▶ [TASK ITEM]:
Return the run of lines below that opens with the line containing "let step := if" and closes with the line containing "map_compute w pre", keeping each one exact.

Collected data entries
--- START ---
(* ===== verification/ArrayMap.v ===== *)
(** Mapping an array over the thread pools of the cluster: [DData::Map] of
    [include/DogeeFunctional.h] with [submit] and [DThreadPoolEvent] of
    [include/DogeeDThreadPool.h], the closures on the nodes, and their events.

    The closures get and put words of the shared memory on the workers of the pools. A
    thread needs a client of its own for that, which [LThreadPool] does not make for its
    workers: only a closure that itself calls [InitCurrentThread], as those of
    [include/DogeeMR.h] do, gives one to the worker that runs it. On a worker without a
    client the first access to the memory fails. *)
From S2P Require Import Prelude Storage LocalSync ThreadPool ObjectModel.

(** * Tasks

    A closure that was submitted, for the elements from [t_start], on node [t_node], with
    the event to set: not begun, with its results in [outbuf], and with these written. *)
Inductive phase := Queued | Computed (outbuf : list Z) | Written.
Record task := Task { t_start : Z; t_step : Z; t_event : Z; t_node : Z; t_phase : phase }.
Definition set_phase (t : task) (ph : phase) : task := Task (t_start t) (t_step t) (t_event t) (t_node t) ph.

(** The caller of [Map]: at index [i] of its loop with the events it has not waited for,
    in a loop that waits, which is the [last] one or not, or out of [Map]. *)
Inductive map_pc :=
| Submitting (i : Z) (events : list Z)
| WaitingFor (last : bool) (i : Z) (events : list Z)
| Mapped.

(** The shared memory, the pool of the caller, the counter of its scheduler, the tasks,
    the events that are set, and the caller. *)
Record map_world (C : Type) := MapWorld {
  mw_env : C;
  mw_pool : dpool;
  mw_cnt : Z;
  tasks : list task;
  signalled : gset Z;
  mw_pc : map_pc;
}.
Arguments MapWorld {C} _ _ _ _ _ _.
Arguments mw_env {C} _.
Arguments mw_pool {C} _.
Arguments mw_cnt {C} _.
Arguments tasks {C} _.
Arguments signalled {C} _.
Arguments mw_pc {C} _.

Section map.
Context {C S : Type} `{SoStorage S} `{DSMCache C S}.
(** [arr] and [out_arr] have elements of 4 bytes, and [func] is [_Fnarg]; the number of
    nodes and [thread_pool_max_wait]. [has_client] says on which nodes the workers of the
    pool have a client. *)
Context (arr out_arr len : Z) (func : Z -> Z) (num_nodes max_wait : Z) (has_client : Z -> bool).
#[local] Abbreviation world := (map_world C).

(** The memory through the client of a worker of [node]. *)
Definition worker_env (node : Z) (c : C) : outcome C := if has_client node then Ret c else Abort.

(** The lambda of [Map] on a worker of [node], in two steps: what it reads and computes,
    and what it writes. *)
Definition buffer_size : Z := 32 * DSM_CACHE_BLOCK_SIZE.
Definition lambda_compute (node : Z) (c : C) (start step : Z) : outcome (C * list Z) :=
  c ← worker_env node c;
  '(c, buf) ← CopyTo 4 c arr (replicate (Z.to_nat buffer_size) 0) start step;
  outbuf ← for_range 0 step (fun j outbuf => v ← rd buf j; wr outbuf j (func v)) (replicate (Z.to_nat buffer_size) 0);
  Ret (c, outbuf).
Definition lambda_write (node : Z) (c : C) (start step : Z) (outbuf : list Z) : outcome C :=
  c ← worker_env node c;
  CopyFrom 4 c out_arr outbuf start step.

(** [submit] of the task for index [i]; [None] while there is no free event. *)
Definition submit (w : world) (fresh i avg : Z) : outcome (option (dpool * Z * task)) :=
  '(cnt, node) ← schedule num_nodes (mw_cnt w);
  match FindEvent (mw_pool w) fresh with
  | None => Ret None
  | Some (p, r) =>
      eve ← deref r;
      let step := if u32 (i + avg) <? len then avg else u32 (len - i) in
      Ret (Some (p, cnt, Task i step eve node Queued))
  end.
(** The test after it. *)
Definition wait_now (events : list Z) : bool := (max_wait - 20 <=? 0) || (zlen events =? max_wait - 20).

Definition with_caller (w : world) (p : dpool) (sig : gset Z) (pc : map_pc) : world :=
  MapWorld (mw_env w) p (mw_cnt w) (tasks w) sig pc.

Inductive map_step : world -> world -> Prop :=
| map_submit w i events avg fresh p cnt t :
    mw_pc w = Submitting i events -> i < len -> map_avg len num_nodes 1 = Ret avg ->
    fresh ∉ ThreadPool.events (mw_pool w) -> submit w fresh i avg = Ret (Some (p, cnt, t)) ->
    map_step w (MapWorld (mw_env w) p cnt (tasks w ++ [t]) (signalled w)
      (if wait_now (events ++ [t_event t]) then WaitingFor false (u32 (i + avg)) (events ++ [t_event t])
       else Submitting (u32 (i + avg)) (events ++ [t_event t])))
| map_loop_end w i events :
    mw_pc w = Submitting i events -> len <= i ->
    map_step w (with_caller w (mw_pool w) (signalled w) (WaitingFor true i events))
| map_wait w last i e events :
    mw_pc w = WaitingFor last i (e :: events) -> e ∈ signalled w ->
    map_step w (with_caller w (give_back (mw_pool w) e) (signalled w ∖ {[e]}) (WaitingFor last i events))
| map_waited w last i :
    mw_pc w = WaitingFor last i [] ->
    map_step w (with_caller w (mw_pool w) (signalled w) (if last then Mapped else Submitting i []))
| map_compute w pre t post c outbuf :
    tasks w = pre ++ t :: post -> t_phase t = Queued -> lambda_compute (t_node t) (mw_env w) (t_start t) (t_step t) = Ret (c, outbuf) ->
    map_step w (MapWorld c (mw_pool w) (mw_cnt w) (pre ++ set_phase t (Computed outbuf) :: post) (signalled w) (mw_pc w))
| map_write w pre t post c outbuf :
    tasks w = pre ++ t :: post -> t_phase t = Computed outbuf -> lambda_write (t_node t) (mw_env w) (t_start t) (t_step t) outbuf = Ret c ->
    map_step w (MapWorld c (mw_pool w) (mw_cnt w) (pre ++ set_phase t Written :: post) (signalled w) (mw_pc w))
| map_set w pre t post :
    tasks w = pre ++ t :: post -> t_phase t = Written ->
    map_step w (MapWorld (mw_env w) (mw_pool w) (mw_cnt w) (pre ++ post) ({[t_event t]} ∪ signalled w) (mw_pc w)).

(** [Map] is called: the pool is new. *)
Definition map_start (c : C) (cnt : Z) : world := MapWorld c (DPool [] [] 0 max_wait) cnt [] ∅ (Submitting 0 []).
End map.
--- END ---
▶ [COMPLETED EXERCISE]:
      let step := if u32 (i + avg) <? len then avg else u32 (len - i) in
      Ret (Some (p, cnt, Task i step eve node Queued))
  end.
(** The test after it. *)
Definition wait_now (events : list Z) : bool := (max_wait - 20 <=? 0) || (zlen events =? max_wait - 20).

Definition with_caller (w : world) (p : dpool) (sig : gset Z) (pc : map_pc) : world :=
  MapWorld (mw_env w) p (mw_cnt w) (tasks w) sig pc.

Inductive map_step : world -> world -> Prop :=
| map_submit w i events avg fresh p cnt t :
    mw_pc w = Submitting i events -> i < len -> map_avg len num_nodes 1 = Ret avg ->
    fresh ∉ ThreadPool.events (mw_pool w) -> submit w fresh i avg = Ret (Some (p, cnt, t)) ->
    map_step w (MapWorld (mw_env w) p cnt (tasks w ++ [t]) (signalled w)
      (if wait_now (events ++ [t_event t]) then WaitingFor false (u32 (i + avg)) (events ++ [t_event t])
       else Submitting (u32 (i + avg)) (events ++ [t_event t])))
| map_loop_end w i events :
    mw_pc w = Submitting i events -> len <= i ->
    map_step w (with_caller w (mw_pool w) (signalled w) (WaitingFor true i events))
| map_wait w last i e events :
    mw_pc w = WaitingFor last i (e :: events) -> e ∈ signalled w ->
    map_step w (with_caller w (give_back (mw_pool w) e) (signalled w ∖ {[e]}) (WaitingFor last i events))
| map_waited w last i :
    mw_pc w = WaitingFor last i [] ->
    map_step w (with_caller w (mw_pool w) (signalled w) (if last then Mapped else Submitting i []))
| map_compute w pre t post c outbuf :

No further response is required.